Final Recommendations (video recording 5:22:28–5:50:30)
Final recommendations were given by Ivan Hodáč (Aspen Institute Central Europe), Tomáš Salomon (Česká spořitelna) and Martin Záklasník (E.ON Czech Holding AG). They summarized the key points of the whole day. They agreed on the importance of education not only in schools, but also in companies, and its adaptation to the evolution of society and technology. The need to step out the comfort zone and one’s own social bubble was also highlighted.
Are we fighting the battles from the past or the battles of today with the 🇨🇿 education system? We need to learn new ways of learning and new ways of education in the #digitaleconomy. Martin Zaklasnik from @EONCzech at #AspenAnnual @AspenInstCE pic.twitter.com/kEt8wViFVw
— Tanja Vainio (@VainioTanja) November 27, 2019
A gala dinner was held at the end of the conference day in Mlýnec Restaurant. The main guest of the evening was Günther Oettinger (European Commissioner for Budget and Human Resources), who emphasized in his speech that unity and coherence are essential for a strong European Union, no matter how large the member country is.

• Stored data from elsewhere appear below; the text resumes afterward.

(** What the policy checks of a call see: the surroundings and the files of
    the permission stores at that moment. *)
Definition view : Type := Permissions.Env (T:=T) * world (T:=T).
(** The surroundings of a call: its readings of the clock, the digits [uuid4]
    yields, whether another transition holds the lock, the places of the file
    handling that raise, the root the queue was opened at, what each policy
    check sees, and the feature owner's hook. *)
Record Env := {
  created_now : T; policy_now : T; live_now : T; event_now : T;
  uuid4_hex : string;
  lock_held : bool;
  io_fails : string → option string;
  root : string;
  permission_view : view; policy_view : view; live_view : view; approval_view : view;
  context_validator : option (row → result string context);
}.
Local Notation perform := (effect store string).
Definition io (env : Env) (place : string) : result string () := touch (io_fails env) place.
Definition set_queue (c : content) (s : store) : store := {| queue := c; initialized := initialized s |}.
Definition set_initialized (s : store) : store := {| queue := queue s; initialized := true |}.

On this occasion, the very first Aspen Central Europe Leadership Award 2019 was held. The award was given by the Aspen Institute Central Europe to young successful professionals for outstanding achievements in their field of activity and in one of the following areas: leadership based on principles and values, responsible citizenship, and an innovative policy with a positive social impact in Central Europe.
The laureates of the first year are Do Thu Trang, author of the blog Asijatka.cz, which in its glosses provides an imaginative and novel approach bringing the Vietnamese minority closer to the majority society, thus contributing to a mutual understanding and strengthening an open, prosperous and especially cohesive society in the Czech Republic, and Michal Mižigár, a historian of Roma origin, who despite a congenital health disadvantage, was the first member of the Roma community in the city of Písek to graduate from high school and later also from university. With his personal story as well as open approach, he helps break down prejudices and contributes to the improvement of society in Central Europe.
The laureates received the award from the Minister of Foreign Affairs of the Czech Republic, Tomáš Petříček.